Ambulanza con la scorta? A Roma escalation di aggressioni al 118

di Redazione Blitz
Pubblicato il 20 Giugno 2013 11:47 | Ultimo aggiornamento: 20 Giugno 2013 11:48
Ambulanza con la scorta? A Roma escalation di aggressioni al 118

L’aggressione agli operatori del 118 dopo l’omicidio di Maurizio Alletto (Ansa)

ROMA – Perché a Roma, nel quartiere di San Basilio ma non solo, si è scatenata la caccia all’ambulanza? Perché i medici e gli infermieri del 118 sono sempre più spesso vittime di aggressioni? Per due volte in poche ore l’arrivo dei soccorsi è stato salutato da botte e sassi, come racconta Massimo Lugli su Repubblica Roma:

“Il primo episodio è accaduto alle 13,30 di martedì in via San Benedetto del Tronto: un incidente stradale in cui era rimasto coinvolto un tossicodipendente. Quando l’ambulanza arriva sul posto, i paramedici vengono accolti a insulti, minacce e sassate. «Dalla chiamata all’intervento erano passati sei minuti, abbiamo le registrazioni e non possiamo certo mentire sui tempi» spiegano al 118. Ancora più inquietante la seconda aggressione, sei ore più tardi. Un uomo di 60 anni crolla a terra, colpito da un infarto, in via Cassiani. Quattro minuti dopo arriva la prima ambulanza seguita, quasi subito, da una seconda con un medico a bordo ma i parenti del sessantenne sono fuori di sé, strattonano un’infermiera e altri cinque operatori (uno dei quali viene addirittura preso a calci). Non basta: i più esagitati arrivano al punto di salire sull’ambulanza e affrontare, a brutto muso, l’autista. Conclusione: l’uomo viene trasportato al Pertini, dove, purtroppo, i sanitari non riescono a salvarlo e, al pronto soccorso dello stesso ospedale, tre tra infermieri e barellieri vengono medicati e dimessi con qualche giorno di prognosi”.

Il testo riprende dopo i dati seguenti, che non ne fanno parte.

Definition released (o : OrderOwnership) (st : OrderStatus) : OrderOwnership :=
  o <| o_reserved_cash := f64_zero |> <| o_reserved_quantity := f64_zero |> <| status := st |>.

Definition give_back (a : Account) (o : OrderOwnership) : Account :=
  adjust_reservation a (token_id o) (f64_neg (o_reserved_cash o)) (f64_neg (o_reserved_quantity o)).

Definition release_order (l : Ledger) (coid : string) (st : OrderStatus) : Ledger :=
  match virtual_account_for_coid l coid with
  | None => l
  | Some (i, a) =>
      match orders a !! coid with
      | None => l
      | Some o =>
          let a := give_back a o in
          set_account l i (mutated (a <| orders := <[coid := released o st]> (orders a) |>
                                      <| routine_cancel_audits := routine_cancel_audits a ∖ {[coid]} |>))
      end
  end.

Definition release_all_orders (l : Ledger) (keys : list string) : Ledger :=
  fold_left (λ l coid, release_order l coid Cancelled) keys l.

Definition infer_null_cancellation (l : Ledger) (expected : OrderOwnership) : Ledger * (string + OrderOwnership) :=
  let coid := client_order_id expected in
  match virtual_account_for_coid l coid with
  | None => (l, inl "inferred cancel owner missing"%string)
  | Some (i, a) =>
      match orders a !! coid with
      | None => (l, inl "inferred cancel order missing"%string)
      | Some o =>
          if negb (String.eqb (o_account_id o) (o_account_id expected)) || negb (String.eqb (instance_id o) (instance_id expected))
             || negb (String.eqb (order_id o) (order_id expected)) || is_empty (order_id o) || negb (order_slot o =? order_slot expected)
             || negb (String.eqb (token_id o) (token_id expected)) || negb (bool_decide (side o = side expected))
             || negb (f64_eq (quantity o) (quantity expected)) || negb (f64_eq (price o) (price expected))
          then (l, inl "inferred cancel identity changed"%string)
          else
            match status o with
            | Filled | Failed | Rejected | ExecutorRejected => (l, inr o)
            | _ =>
                let o' := (released o Cancelled) <| inferred_cancel := true |> in
                let a := give_back a o in
                (set_account l i (mutated (a <| orders := <[coid := o']> (orders a) |>
                                            <| routine_cancel_audits := routine_cancel_audits a ∖ {[coid]} |>
                                            <| recovery_pending_orders := recovery_pending_orders a ∖ {[coid]} |>
                                            <| startup_query_repair_orders := startup_query_repair_orders a ∖ {[coid]} |>)), inr o')
            end
      end
  end.

(** ** Maintenance reservations *)

(** The scoped view of an instance under [lock_economic_state]: balances and maintenance
    reservations are read from the account, the reservations of orders are the mirror's. *)
Record View := mkView {
  v_cash : f64; v_reserved_cash : f64; v_maintenance_cash : f64;
  v_position : string → f64; v_reserved_position : string → f64; v_maintenance_position : string → f64
}.

Definition view (a : Account) (m : Mirror) : View :=
  mkView (cash a) (mirror_cash m) (maintenance_reserved_cash a)
         (λ t, default f64_zero (balance <$> positions a !! t)) (λ t, default f64_zero (mirror_positions m !! t))
         (λ t, default f64_zero (maintenance_reserved_positions a !! t)).

Definition total_reserved_cash (v : View) : f64 := f64_add (v_reserved_cash v) (v_maintenance_cash v).
Definition total_reserved_position (v : View) (token : string) : f64 := f64_add (v_reserved_position v token) (v_maintenance_position v token).

Definition views (l : Ledger) : list (string * View) :=
  omap (λ '(i, m), (λ a, (i, view a m)) <$> accounts l !! i) (instances l).

Definition instance_view (l : Ledger) (i : string) : option View := snd <$> find (λ e, String.eqb e.1 i) (views l).

(** Every allocation against one resource, in order: the first that does not fit fails. *)
Fixpoint check_allocations (l : Ledger) (left_of : View → f64) (short : f64 → f64 → ReservationError) (allocs : list (string * f64)) : option ReservationError :=
  match allocs with
  | [] => None
  | (i, amount) :: rest =>
      match instance_view l i with
      | None => Some (UnknownInstance i)
      | Some v => if f64_gt amount (f64_add (left_of v) EPS) then Some (short amount (left_of v)) else check_allocations l left_of short rest
      end
  end.

Definition check_split (l : Ledger) (allocs : list (string * f64)) : option ReservationError :=
  let total := f64_sum (snd <$> allocs) in
  let available := f64_max (f64_sub (physical_cash l) (f64_sum ((λ e, total_reserved_cash e.2) <$> views l))) f64_zero in
  if f64_gt total (f64_add available EPS) then Some (InsufficientPhysicalCash total available)
  else check_allocations l (λ v, f64_max (f64_sub (v_cash v) (total_reserved_cash v)) f64_zero) InsufficientVirtualCash allocs.

Definition check_merge (l : Ledger) (allocs : list (string * f64)) (token : string) : option ReservationError :=
  let total := f64_sum (snd <$> allocs) in
  let available :=
    f64_max (f64_sub (default f64_zero (physical_positions l !! token)) (f64_sum ((λ e, total_reserved_position e.2 token) <$> views l))) f64_zero in
  if f64_gt total (f64_add available EPS) then Some (InsufficientPhysicalPosition token total available)
  else check_allocations l (λ v, f64_max (f64_sub (v_position v token) (total_reserved_position v token)) f64_zero) (InsufficientVirtualPosition token) allocs.

(** What the guard publishes when it is dropped: the difference to what it read. *)
Definition publish_cash (amount : f64) (a : Account) : Account :=
  let before := maintenance_reserved_cash a in
  let delta := f64_sub (f64_add before amount) before in
  if f64_gt (f64_abs delta) EPS then a <| maintenance_reserved_cash := added before delta |> else a.

Definition publish_position (token : string) (after_of : f64 → f64) (a : Account) : Account :=
  let before := default f64_zero (maintenance_reserved_positions a !! token) in
  let delta := f64_sub (after_of before) before in
  if f64_gt (f64_abs delta) EPS
  then a <| maintenance_reserved_positions := <[token := f64_max (f64_add before delta) f64_zero]> (maintenance_reserved_positions a) |> else a.

Definition publish_merge (up down : string) (amount : f64) (a : Account) : Account :=
  if String.eqb up down then publish_position up (λ x, f64_add (f64_add x amount) amount) a
  else publish_position down (λ x, f64_add x amount) (publish_position up (λ x, f64_add x amount) a).

Definition publish_allocations (f : f64 → Account → Account) (allocs : list (string * f64)) (accs : gmap string Account) : gmap string Account :=
  fold_left (λ accs '(i, amount), alter (f amount) i accs) allocs accs.

(** [f64] equality of two maps of amounts. *)
Definition same_allocations (m m' : gmap string f64) : bool :=
  bool_decide (dom m = dom m') && forallb (λ '(k, x), match m' !! k with Some y => f64_eq x y | None => false end) (map_to_list m).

Il primo e più clamoroso caso è stato l’omicidio, avvenuto sempre a San Basilio, di Maurizio Alletto, morto dopo aver ricevuto un colpo di pistola alla testa da Luciano Coppi, guardia giurata. Alletto prima aveva accoltellato Moreno Coppi, figlio di Luciano. Quando arriva l’ambulanza – troppo tardi, a detta di un testimone – i soccorritori vengono aggrediti da parenti e amici di Alletto, decisi a impedire le cure al figlio dell’assassino e furiosi per il ritardo del 118. L’Ares invece afferma che l’ambulanza è giunta pochi minuti dopo la richiesta di soccorsi.

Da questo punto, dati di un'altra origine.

(** Recovery is left only on evidence.  From any state in recovery whose
    success count is zero (a new account, or any state after a pause or an
    adverse outcome), whatever operations follow and however long the router
    waits, if recovery is over then at least the configured number of recovery
    probes were answered in that time by a fresh healthy business response on
    the very lane and pool generation that was probed. *)
Theorem recovery_needs_probes s ops :
  recovery_required s = true → recovery_successes s = 0 →
  recovery_required (run s ops) = false →
  Z.max (cfg_recovery_successes (config s)) 1 ≤ probe_successes s ops.
Proof.
  intros Hr H0 Hend. pose proof (recovery_budget ops s ltac:(lia) Hr Hend) as H.
  unfold required_successes in H. lia.
Qed.

(** A healthy business response to attempt [seq], after [seq] observations. *)
Definition healthy_response (seq now_ns : Z) : LaneObservation :=
  {| lo_sequence := seq; lo_repair := None; lo_observed_at_ns := now_ns;
     lo_observed_mono_ns := now_ns; lo_health := mkHealth 1 false;
     lo_business := Some (mkBusiness seq 1 1000000 HttpHealthy 200);
     lo_busy := false; lo_cumulative_failures := 0; lo_cumulative_slow := 0;
     lo_cumulative_no_response := 0; lo_cumulative_slow_retired := 0;
     lo_slow_retired_generation := 0; lo_no_response_generation := 0;
     lo_no_response_peer := None |}.

Definition three_probes : list Op :=
  [OpObserve Fast 0 (heartbeat 1 10) 10; OpObserve Cancel 0 (heartbeat 1 10) 10;
   OpDispatched 0 20; OpObserve Fast 0 (healthy_response 2 30) 30;
   OpDispatched 0 40; OpObserve Fast 0 (healthy_response 3 50) 50;
   OpDispatched 0 60; OpObserve Fast 0 (healthy_response 4 70) 70].

Lemma recovery_needs_probes_witness :
  probe_successes (new 1 1 0) three_probes = 3
  ∧ Z.max (cfg_recovery_successes default_config) 1 ≤ probe_successes (new 1 1 0) three_probes.
Proof.
  split; [vm_compute; reflexivity|].
  apply (recovery_needs_probes (new 1 1 0) three_probes); vm_compute; reflexivity.
Defined.

(** ** Epochs and failure clusters *)

(** The steps before [refresh] keep the published decision, and never leave the
    failure cluster counter at the value that triggers a pause. *)
Record unpublished (s s' : AccountExecutionAdmission) : Prop := {
  un_admission : admission s' = admission s;
  un_cluster : failure_window_lanes s ≠ 2 → failure_window_lanes s' ≠ 2 }.

Lemma unpublished_trans s1 s2 s3 : unpublished s1 s2 → unpublished s2 s3 → unpublished s1 s3.
Proof. intros [] []. constructor; [congruence|auto]. Qed.

Lemma unpublished_mut s role slot f : unpublished s (lane_mut s role slot f).
Proof. by destruct role; constructor. Qed.

Lemma count_failed_lane_admission s role slot :
  admission (count_failed_lane s role slot) = admission s.
Proof.
  unfold count_failed_lane. destruct (lane s role slot); [|done].
  destruct (_ =? _); [done|]. by destruct role.
Qed.

Lemma unpublished_note_failure s role slot now : unpublished s (note_failure s role slot now).
Proof.
  unfold note_failure. set (s2 := count_failed_lane _ role slot).
  assert (admission s2 = admission s) as Ha.
  { unfold s2. rewrite count_failed_lane_admission. unfold open_failure_window. by destruct (_ || _). }
  destruct (failure_window_lanes s2 =? 2) eqn:E; bool_hyps; constructor; cbn; auto; lia.
Qed.

Lemma unpublished_reset s o e now : unpublished s (apply_reset s o e now).
Proof. unfold apply_reset. by destruct (ev_transport_reset e); constructor. Qed.

Lemma unpublished_failure s role slot e now : unpublished s (apply_failure s role slot e now).
Proof.
  unfold apply_failure. set (s1 := if ev_failure e then note_failure s role slot now else s).
  apply (unpublished_trans _ s1).
  - unfold s1. destruct (ev_failure e); [apply unpublished_note_failure|by constructor].
  - by destruct (_ && _), (ev_adverse e); constructor.
Qed.

Lemma unpublished_probe s role slot o e : unpublished s (apply_probe s role slot o e).
Proof.
  unfold apply_probe. destruct (probe s) as [p|]; [|by constructor].
  by destruct (probe_resolved role slot o p), (probe_success o e p); constructor.
Qed.

Lemma unpublished_accept s role slot o l now : unpublished s (accept s role slot o l now).
Proof.
  unfold accept. cbv zeta. eapply unpublished_trans; [apply unpublished_mut|].
  eapply unpublished_trans; [apply unpublished_reset|].
  eapply unpublished_trans; [apply unpublished_failure|].
  eapply unpublished_trans; [apply unpublished_probe|].
  unfold apply_recovery. by destruct (_ && _); constructor.
Qed.

(** Every operation is such a step, followed by at most one [refresh]. *)
Lemma op_decompose s op :
  ∃ s1, unpublished s s1 ∧ (apply_op s op = s1 ∨ ∃ now, apply_op s op = refresh s1 now).
Proof.
  assert (unpublished s s) by (by constructor).
  destruct op as [role slot o now|role slot now|now|slot now|slot now|slot now|slot|now peer|]; simpl.
  - unfold observe, mark_delivery_fault.
    destruct (lane s role slot) as [l|]; [|eauto]. destruct (obs_out_of_order o l); [eauto|].
    destruct (obs_invalid o l now); eauto using unpublished_mut, unpublished_accept.
  - unfold mark_delivery_fault. eauto using unpublished_mut.
  - eauto.
  - exists s. split; [done|]. right. by exists now.
  - unfold place_dispatched. eexists. split; [|right; by exists now].
    cbn. destruct (fast s !! slot); [destruct (_ && _)|]; by constructor.
  - unfold place_not_sent. eexists. split; [|right; by exists now].
    cbn. destruct (probe s) as [p|]; [destruct (_ =? _)%nat|]; by constructor.
  - eexists. split; [|right; eexists; reflexivity]. by constructor.
  - eexists. split; [|by left]. by constructor.
  - eexists. split; [|by left]. by constructor.
Qed.

Definition same_decision (a b : ExecutionAdmission) : bool :=
  bool_decide (adm_state a = adm_state b)
  && (available_place_slots a =? available_place_slots b).

Lemma same_decision_refl a : same_decision a a = true.
Proof. unfold same_decision. by rewrite bool_decide_eq_true_2, Z.eqb_refl. Qed.

Lemma refresh_epoch s now :
  adm_epoch (admission s) < u64_max →
  adm_epoch (admission (refresh s now))
  = adm_epoch (admission s)
    + Z.b2z (negb (same_decision (admission s) (admission (refresh s now)))).
Proof.
  intros H. unfold refresh. destruct (_ && _).
  - assert (same_decision (admission s) (admission (set_observed s now)) = true) as ->
      by exact (same_decision_refl (admission s)).
    cbn. lia.
  - unfold recompute, same_decision. destruct (decide_state _ _ _ _) as [st n]. cbn.
    destruct (bool_decide _ && _); cbn; [lia|]. unfold u64_max in H. word.
Qed.

(** The epoch of the published decision is a change counter: each router
    operation advances it by one if it changes the state or the number of
    slots, and leaves it alone otherwise, so a consumer that ignores repeated
    epochs misses nothing. *)
Theorem epoch_counts_changes s op :
  adm_epoch (admission s) < u64_max →
  let a := admission s in
  let a' := admission (apply_op s op) in
  adm_epoch a' = adm_epoch a + (if same_decision a a' then 0 else 1).
Proof.
  intros H. destruct (op_decompose s op) as (s1 & [Ha _] & [->|[now ->]]); cbv zeta.
  - rewrite Ha, same_decision_refl. lia.
  - rewrite refresh_epoch by (by rewrite Ha). rewrite Ha. by destruct (same_decision _ _).
Qed.

Lemma epoch_counts_changes_witness :
  adm_epoch (admission (apply_op (new 1 1 0) (OpRefresh 4)))
  = 0 + (if same_decision (admission (new 1 1 0)) (admission (refresh (new 1 1 0) 4)) then 0 else 1).
Proof. apply (epoch_counts_changes (new 1 1 0) (OpRefresh 4)). reflexivity. Defined.

Lemma cluster_ne_2 s : reachable s → failure_window_lanes s ≠ 2.
Proof.
  intros (nf & nc & now & cfg & ops & ->).
  apply (run_invariant (λ s, failure_window_lanes s ≠ 2)); [|done].
  clear. intros s op H. destruct (op_decompose s op) as (s1 & [_ Hc] & [->|[now ->]]); [auto|].
  unfold refresh. destruct (_ && _); [by apply Hc|].
  unfold recompute. destruct (decide_state _ _ _ _). by apply Hc.
Qed.

(** One noisy connection cannot pause the account.  Once a lane has been
    counted in the current failure window, any further failure of that lane
    inside the window leaves the pause deadline and the pause streak as they
    are: only a second, different lane can trigger the pause. *)
Theorem noisy_lane_never_pauses s role slot l now_ns :
  reachable s → lane s role slot = Some l →
  failure_window s ≠ 0 → lane_failure_window l = failure_window s →
  now_ns -s failure_window_started_ns s ≤ failure_cluster_window_ns (config s) →
  let s' := note_failure s role slot now_ns in
  pause_until_ns s' = pause_until_ns s ∧ failure_streak s' = failure_streak s
  ∧ recovery_required s' = recovery_required s.
Proof.
  intros Hr Hl Hw Hlw Hopen. pose proof (cluster_ne_2 s Hr) as H2.
  unfold note_failure, open_failure_window.
  replace ((failure_window s =? 0) || _) with false by (symmetry; apply orb_false_iff; lia).
  unfold count_failed_lane. rewrite Hl, Hlw, Z.eqb_refl. cbn.
  by destruct (failure_window_lanes s =? 2) eqn:E; bool_hyps.
Qed.

Definition failed_response (seq now_ns failures : Z) : LaneObservation :=
  {| lo_sequence := seq; lo_repair := None; lo_observed_at_ns := now_ns;
     lo_observed_mono_ns := now_ns; lo_health := mkHealth 1 false;
     lo_business := Some (mkBusiness seq 1 1000000 Failure 500);
     lo_busy := false; lo_cumulative_failures := failures; lo_cumulative_slow := 0;
     lo_cumulative_no_response := 0; lo_cumulative_slow_retired := 0;
     lo_slow_retired_generation := 0; lo_no_response_generation := 0;
     lo_no_response_peer := None |}.

Definition one_failure : list Op := [OpObserve Fast 0 (failed_response 1 10 1) 10].

Lemma noisy_lane_never_pauses_witness :
  let s := run (new 2 1 0) one_failure in
  pause_until_ns (note_failure s Fast 0 20) = pause_until_ns s.
Proof.
  refine (proj1 (noisy_lane_never_pauses (run (new 2 1 0) one_failure) Fast 0
    (default default_lane (lane (run (new 2 1 0) one_failure) Fast 0)) 20 _ _ _ _ _)).
  - exists 2%nat, 1%nat, 0, default_config, one_failure. reflexivity.
  - vm_compute. reflexivity.
  - vm_compute. discriminate.
  - vm_compute. reflexivity.
  - vm_compute. discriminate.
Defined.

Il direttore dell’Ares 118 Antonio De Santis ha chiesto un incontro con il prefetto Giuseppe Pecoraro: “Non posso neanche immaginare l’ipotesi di ambulanze con la scorta di polizia o carabinieri. Penso piuttosto a un’assemblea con gli abitanti della zona”.

Ma il problema non è solo San Basilio, come racconta a Repubblica un sindacalista Cgil, Sergio Bussone

«Una volta ci chiamarono da Ostia e ci accompagnarono sul posto dove dovevamo soccorrere una persona…Era una trappola: all’improvviso, da una finestra, venne lanciato del catrame fuso su un’ambulanza. Un’altra volta riuscimmo a salvare in extremis un tossicodipendente in overdose con due iniezioni di Narcan: appena si riprese si scagliò contro di noi, assieme ai suoi amici, a calci e sputi. Negli ultimi tempi siamo stati aggrediti almeno 15 volte e non solo a San Basilio: Eur, Parioli, Ostia, Campo’ de’ Fiori: la rabbia contro di noi non ha confini e non nasce solo in periferia…Tossicodipendenti in crisi, ragazzi sballati nelle zone della movida, parenti di persone che hanno subìto aggressioni o violenze: il capro espiatorio sono i camici bianchi. Non so il perché di questo rancore: forse veniamo identificati con le istituzioni o magari per un fenomeno di emulazione. Sta di fatto che questi episodi rischiano di influire sul servizio. Io stesso ci misi un mese a riprendermi da un’aggressione a Ostia. Ora seguiamo dei corsi di autodifesa”.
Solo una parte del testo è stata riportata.